Stored entries
╭──
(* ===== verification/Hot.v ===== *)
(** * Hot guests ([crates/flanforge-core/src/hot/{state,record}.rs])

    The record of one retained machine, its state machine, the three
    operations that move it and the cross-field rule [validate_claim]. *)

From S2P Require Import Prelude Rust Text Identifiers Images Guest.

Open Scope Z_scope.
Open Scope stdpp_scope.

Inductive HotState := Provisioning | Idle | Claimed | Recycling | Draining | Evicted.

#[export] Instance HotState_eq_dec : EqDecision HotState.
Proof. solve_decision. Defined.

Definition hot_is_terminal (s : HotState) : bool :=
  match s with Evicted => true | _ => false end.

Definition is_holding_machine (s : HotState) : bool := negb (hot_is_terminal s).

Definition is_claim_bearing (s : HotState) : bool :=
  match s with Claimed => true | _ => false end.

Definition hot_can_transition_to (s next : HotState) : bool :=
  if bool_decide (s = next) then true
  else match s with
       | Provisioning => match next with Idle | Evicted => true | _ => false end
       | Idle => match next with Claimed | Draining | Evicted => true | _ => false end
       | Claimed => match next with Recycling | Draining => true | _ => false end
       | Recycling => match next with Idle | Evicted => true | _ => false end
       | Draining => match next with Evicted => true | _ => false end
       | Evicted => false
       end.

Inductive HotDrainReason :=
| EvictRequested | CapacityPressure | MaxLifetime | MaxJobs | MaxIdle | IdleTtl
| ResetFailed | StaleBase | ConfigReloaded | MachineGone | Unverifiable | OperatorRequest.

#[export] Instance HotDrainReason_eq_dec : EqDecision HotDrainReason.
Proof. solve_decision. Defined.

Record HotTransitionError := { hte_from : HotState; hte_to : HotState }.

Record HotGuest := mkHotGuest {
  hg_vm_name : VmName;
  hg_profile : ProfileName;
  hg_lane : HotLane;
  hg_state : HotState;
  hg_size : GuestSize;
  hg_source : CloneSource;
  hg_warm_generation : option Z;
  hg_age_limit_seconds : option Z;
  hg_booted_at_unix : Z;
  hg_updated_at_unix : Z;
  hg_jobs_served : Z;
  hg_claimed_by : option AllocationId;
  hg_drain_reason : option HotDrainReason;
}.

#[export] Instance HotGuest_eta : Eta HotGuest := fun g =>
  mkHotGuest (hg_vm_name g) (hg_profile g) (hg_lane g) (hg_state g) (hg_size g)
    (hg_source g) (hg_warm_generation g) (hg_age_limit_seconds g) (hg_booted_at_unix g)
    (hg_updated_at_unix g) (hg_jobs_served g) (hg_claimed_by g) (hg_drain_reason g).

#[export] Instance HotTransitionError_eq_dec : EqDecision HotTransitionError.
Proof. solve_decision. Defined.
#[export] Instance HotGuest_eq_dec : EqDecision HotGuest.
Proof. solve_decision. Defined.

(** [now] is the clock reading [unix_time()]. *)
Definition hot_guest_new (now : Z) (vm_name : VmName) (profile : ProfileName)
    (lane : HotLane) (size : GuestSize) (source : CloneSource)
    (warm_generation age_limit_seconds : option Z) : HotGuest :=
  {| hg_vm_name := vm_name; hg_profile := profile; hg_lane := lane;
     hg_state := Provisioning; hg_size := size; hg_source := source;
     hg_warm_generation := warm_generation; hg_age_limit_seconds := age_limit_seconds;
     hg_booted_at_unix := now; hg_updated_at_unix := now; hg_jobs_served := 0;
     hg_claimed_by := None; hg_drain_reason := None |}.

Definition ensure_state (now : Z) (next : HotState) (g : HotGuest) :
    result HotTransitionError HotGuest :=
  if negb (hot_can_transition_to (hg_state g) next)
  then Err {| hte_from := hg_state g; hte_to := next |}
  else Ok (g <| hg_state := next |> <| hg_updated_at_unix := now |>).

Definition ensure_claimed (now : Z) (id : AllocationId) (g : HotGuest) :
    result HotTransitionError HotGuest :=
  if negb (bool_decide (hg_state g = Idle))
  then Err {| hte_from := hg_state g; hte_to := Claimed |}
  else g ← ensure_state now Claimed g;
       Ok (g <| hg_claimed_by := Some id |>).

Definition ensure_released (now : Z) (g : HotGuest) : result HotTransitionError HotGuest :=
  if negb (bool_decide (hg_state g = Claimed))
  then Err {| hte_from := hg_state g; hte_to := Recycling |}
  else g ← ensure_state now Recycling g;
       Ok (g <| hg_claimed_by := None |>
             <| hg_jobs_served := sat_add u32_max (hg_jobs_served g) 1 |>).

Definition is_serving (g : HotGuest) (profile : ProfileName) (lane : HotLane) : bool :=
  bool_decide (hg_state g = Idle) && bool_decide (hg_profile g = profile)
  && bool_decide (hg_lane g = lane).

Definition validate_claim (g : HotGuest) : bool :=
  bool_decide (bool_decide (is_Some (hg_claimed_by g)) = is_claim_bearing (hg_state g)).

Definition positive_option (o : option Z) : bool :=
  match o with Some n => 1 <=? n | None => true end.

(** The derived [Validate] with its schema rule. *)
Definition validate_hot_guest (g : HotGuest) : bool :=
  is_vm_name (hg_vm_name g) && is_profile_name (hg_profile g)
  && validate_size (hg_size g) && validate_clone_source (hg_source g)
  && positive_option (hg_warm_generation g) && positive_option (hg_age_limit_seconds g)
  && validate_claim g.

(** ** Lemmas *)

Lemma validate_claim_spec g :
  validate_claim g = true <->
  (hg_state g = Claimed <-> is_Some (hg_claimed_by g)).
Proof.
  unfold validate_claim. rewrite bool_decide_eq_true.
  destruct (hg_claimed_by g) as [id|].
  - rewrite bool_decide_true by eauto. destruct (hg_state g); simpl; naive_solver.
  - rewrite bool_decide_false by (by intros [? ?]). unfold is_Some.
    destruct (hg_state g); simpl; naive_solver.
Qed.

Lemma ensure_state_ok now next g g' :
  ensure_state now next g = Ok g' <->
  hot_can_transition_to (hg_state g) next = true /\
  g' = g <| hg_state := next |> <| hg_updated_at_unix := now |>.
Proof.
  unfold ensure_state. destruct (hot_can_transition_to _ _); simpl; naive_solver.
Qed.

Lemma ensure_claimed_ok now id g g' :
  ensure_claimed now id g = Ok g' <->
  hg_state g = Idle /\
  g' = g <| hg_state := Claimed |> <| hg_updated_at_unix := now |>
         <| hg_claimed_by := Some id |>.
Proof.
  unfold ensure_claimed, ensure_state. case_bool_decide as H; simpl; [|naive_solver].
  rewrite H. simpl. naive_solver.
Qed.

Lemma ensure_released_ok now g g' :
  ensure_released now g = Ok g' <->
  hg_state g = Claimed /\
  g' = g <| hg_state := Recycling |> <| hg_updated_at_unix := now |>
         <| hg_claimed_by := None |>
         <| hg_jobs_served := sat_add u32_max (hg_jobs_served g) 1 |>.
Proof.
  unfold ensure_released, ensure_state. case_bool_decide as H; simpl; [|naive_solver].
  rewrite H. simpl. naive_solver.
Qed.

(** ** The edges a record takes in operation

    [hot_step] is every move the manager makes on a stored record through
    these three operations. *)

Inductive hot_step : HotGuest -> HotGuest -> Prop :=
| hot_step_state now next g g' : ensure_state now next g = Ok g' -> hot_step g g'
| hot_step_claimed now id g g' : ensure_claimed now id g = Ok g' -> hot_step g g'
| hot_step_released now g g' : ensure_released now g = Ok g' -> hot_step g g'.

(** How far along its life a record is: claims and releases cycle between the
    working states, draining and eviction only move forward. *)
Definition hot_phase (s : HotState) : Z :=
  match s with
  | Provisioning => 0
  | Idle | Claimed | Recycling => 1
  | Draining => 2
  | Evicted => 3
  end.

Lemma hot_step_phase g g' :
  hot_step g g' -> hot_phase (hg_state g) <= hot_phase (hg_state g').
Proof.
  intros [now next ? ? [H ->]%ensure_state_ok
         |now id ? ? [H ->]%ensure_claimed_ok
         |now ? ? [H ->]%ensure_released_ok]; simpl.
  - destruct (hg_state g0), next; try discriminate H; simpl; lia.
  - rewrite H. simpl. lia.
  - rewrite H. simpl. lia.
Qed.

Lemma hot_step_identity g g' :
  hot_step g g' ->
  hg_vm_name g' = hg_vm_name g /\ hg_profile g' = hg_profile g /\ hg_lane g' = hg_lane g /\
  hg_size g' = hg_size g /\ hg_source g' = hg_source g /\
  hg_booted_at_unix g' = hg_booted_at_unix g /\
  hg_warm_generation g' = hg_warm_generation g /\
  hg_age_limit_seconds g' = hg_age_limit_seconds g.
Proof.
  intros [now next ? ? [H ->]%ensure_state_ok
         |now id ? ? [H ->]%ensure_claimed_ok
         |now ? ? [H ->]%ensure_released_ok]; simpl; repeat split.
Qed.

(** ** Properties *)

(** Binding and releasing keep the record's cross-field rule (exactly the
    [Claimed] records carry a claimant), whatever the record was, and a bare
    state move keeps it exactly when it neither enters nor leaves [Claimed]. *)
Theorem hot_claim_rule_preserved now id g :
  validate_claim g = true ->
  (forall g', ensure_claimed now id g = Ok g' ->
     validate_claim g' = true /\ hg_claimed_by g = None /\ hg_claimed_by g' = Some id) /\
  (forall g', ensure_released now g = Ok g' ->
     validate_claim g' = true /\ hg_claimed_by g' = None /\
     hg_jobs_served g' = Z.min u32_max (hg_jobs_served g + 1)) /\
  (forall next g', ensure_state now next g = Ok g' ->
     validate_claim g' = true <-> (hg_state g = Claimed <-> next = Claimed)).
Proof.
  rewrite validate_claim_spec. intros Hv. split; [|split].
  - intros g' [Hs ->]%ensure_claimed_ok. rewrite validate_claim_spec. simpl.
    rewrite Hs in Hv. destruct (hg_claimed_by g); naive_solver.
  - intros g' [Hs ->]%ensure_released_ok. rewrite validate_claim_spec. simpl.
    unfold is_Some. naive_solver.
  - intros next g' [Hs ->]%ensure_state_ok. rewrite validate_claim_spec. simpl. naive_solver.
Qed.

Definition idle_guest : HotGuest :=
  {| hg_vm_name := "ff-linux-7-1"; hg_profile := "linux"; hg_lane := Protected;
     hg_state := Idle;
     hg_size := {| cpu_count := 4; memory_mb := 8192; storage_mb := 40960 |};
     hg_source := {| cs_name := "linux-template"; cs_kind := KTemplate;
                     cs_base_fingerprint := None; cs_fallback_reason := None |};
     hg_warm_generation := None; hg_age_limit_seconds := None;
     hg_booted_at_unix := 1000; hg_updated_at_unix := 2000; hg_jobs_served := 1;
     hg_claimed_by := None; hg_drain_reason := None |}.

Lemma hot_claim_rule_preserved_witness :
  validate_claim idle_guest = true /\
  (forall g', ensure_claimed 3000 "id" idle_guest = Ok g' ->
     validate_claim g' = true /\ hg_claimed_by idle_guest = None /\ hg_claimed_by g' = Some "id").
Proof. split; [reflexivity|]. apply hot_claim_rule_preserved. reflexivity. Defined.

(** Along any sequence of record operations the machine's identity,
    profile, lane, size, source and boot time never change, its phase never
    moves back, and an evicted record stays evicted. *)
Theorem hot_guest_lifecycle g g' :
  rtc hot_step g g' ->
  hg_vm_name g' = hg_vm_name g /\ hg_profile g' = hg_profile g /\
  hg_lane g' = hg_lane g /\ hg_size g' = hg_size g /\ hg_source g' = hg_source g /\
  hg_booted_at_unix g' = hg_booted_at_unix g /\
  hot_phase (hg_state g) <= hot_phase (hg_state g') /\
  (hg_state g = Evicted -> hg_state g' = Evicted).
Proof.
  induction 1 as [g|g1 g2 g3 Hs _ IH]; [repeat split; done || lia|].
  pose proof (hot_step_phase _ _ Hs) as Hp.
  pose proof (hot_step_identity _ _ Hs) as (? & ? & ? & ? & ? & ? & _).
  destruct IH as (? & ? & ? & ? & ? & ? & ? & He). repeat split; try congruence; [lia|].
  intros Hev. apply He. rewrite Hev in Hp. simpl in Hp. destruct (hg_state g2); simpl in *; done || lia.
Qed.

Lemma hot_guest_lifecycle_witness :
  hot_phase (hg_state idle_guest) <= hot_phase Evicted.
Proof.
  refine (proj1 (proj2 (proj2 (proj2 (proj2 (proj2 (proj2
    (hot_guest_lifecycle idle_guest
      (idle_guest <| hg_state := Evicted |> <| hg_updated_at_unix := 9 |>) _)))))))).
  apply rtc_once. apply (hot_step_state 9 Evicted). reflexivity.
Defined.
╰──
╭──
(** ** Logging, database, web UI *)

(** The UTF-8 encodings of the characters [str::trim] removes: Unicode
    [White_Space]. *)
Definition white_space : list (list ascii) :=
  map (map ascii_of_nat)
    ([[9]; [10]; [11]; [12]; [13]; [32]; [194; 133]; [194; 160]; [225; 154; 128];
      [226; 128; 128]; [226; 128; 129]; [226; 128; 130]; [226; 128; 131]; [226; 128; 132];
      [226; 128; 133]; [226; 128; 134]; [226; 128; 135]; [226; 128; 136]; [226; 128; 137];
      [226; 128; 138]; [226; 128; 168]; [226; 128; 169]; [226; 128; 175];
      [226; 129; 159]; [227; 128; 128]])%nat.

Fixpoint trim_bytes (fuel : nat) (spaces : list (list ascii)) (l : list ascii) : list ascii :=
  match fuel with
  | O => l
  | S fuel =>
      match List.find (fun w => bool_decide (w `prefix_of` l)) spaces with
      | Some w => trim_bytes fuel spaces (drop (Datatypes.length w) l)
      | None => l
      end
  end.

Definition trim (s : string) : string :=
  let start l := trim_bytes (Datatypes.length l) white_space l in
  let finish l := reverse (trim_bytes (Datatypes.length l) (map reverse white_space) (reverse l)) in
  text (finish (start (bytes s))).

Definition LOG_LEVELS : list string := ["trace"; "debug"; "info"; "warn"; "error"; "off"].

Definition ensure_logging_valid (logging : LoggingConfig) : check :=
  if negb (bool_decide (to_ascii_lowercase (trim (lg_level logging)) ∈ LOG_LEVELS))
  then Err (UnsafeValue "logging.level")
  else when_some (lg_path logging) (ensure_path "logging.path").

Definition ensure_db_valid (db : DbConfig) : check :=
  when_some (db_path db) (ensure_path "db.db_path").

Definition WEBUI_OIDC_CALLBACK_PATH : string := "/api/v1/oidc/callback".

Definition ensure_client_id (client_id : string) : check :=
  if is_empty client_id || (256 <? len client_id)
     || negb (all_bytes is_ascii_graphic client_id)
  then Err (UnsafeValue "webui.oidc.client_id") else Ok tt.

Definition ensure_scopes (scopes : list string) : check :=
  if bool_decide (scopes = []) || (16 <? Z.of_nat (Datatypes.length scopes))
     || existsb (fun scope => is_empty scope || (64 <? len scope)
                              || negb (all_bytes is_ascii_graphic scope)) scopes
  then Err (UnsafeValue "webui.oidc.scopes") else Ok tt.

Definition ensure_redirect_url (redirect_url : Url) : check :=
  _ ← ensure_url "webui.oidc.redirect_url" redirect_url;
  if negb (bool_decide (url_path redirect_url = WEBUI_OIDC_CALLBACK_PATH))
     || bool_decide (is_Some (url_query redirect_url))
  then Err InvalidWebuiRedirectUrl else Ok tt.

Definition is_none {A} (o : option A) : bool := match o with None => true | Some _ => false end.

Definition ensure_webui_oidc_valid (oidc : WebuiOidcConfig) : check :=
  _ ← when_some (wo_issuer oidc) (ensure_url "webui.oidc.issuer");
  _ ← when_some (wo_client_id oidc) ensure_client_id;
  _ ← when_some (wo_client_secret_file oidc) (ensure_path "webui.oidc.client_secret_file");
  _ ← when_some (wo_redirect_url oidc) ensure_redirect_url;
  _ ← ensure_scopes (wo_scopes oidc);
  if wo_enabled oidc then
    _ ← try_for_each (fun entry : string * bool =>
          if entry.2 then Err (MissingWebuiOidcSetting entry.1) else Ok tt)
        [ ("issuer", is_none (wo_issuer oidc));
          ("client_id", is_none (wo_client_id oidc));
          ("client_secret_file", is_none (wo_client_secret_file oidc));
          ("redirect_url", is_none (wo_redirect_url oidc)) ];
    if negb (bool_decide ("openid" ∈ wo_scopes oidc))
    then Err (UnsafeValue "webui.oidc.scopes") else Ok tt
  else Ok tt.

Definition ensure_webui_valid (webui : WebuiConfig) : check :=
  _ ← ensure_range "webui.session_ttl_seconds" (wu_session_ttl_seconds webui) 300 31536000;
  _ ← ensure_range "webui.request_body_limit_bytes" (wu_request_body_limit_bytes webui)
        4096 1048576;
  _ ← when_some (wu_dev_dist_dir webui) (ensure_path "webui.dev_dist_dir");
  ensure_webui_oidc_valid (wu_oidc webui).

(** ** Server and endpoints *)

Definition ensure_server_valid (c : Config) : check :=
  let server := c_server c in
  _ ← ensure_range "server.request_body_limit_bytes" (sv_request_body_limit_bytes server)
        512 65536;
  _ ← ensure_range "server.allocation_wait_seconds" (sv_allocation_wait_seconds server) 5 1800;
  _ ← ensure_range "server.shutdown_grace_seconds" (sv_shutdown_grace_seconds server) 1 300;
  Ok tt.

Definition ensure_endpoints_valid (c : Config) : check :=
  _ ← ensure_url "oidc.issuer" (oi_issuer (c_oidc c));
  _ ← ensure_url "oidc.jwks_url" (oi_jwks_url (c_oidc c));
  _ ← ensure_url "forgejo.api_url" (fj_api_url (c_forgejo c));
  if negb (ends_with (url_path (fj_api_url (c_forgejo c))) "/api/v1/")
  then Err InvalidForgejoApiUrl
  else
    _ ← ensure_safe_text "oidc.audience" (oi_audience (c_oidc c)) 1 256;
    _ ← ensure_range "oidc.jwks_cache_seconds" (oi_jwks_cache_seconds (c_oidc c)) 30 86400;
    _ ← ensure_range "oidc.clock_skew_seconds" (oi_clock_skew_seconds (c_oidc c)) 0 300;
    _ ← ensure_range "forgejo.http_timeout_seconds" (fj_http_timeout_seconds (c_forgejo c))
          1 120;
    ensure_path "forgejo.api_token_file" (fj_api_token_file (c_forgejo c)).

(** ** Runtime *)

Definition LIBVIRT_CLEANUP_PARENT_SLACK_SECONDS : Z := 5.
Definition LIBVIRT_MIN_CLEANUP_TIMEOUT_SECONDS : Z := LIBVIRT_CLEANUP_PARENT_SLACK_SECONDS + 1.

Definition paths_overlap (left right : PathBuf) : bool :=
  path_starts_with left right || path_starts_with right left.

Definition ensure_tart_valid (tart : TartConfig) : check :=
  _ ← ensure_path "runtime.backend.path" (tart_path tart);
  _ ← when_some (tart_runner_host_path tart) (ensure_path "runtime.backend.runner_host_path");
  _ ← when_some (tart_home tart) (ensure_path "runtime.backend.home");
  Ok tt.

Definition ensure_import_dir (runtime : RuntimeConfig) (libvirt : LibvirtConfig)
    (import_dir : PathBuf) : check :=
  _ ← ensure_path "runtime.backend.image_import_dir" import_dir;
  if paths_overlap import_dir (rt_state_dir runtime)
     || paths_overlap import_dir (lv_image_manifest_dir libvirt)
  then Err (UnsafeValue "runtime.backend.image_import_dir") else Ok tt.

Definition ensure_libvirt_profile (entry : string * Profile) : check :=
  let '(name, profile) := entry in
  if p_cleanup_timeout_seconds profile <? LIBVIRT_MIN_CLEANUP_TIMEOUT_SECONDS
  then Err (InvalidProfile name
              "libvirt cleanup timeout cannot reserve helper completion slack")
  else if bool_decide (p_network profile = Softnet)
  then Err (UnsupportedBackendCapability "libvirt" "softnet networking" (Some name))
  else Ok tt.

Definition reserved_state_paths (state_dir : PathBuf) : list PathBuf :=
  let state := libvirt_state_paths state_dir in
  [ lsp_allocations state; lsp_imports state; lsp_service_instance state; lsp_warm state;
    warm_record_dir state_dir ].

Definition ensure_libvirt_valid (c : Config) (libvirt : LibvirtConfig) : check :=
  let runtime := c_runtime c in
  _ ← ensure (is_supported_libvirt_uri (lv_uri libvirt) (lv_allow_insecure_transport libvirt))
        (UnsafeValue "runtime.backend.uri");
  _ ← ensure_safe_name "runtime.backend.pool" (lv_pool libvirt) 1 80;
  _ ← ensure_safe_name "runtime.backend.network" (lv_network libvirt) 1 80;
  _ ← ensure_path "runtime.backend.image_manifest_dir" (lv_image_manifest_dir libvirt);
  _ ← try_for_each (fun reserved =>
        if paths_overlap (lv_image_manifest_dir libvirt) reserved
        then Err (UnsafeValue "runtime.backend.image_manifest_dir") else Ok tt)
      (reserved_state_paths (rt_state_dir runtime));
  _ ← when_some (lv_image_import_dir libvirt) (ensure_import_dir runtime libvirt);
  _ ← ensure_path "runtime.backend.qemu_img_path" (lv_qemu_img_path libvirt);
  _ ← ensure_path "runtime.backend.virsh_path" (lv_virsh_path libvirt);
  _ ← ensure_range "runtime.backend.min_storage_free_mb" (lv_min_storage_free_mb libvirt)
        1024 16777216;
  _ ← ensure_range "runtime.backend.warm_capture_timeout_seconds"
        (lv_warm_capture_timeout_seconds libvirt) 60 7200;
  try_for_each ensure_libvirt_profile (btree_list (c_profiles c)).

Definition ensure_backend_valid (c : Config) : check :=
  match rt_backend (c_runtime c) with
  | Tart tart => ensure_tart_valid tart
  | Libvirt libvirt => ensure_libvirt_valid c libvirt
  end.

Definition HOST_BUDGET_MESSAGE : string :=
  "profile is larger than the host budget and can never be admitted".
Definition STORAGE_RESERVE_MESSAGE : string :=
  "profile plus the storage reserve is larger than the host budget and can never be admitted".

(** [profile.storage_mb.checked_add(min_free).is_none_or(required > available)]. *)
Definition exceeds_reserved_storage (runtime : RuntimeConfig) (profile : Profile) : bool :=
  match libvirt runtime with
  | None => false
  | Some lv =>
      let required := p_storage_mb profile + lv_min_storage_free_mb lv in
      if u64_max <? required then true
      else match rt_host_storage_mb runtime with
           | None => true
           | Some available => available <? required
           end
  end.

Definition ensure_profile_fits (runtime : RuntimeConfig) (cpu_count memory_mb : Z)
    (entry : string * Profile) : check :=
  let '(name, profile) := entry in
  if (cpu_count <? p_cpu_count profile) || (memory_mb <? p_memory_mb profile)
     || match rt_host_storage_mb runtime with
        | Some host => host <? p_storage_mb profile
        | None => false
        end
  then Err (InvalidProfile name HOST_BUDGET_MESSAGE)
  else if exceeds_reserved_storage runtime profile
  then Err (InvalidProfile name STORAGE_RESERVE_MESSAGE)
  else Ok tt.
╰──
Return exactly the lines above from the line that has "hg_warm_generation : option Z;" through the line that has "mkHotGuest (hg_vm_name g)", inclusive, and nothing else.

Response area.
  hg_warm_generation : option Z;
  hg_age_limit_seconds : option Z;
  hg_booted_at_unix : Z;
  hg_updated_at_unix : Z;
  hg_jobs_served : Z;
  hg_claimed_by : option AllocationId;
  hg_drain_reason : option HotDrainReason;
}.

#[export] Instance HotGuest_eta : Eta HotGuest := fun g =>
  mkHotGuest (hg_vm_name g) (hg_profile g) (hg_lane g) (hg_state g) (hg_size g)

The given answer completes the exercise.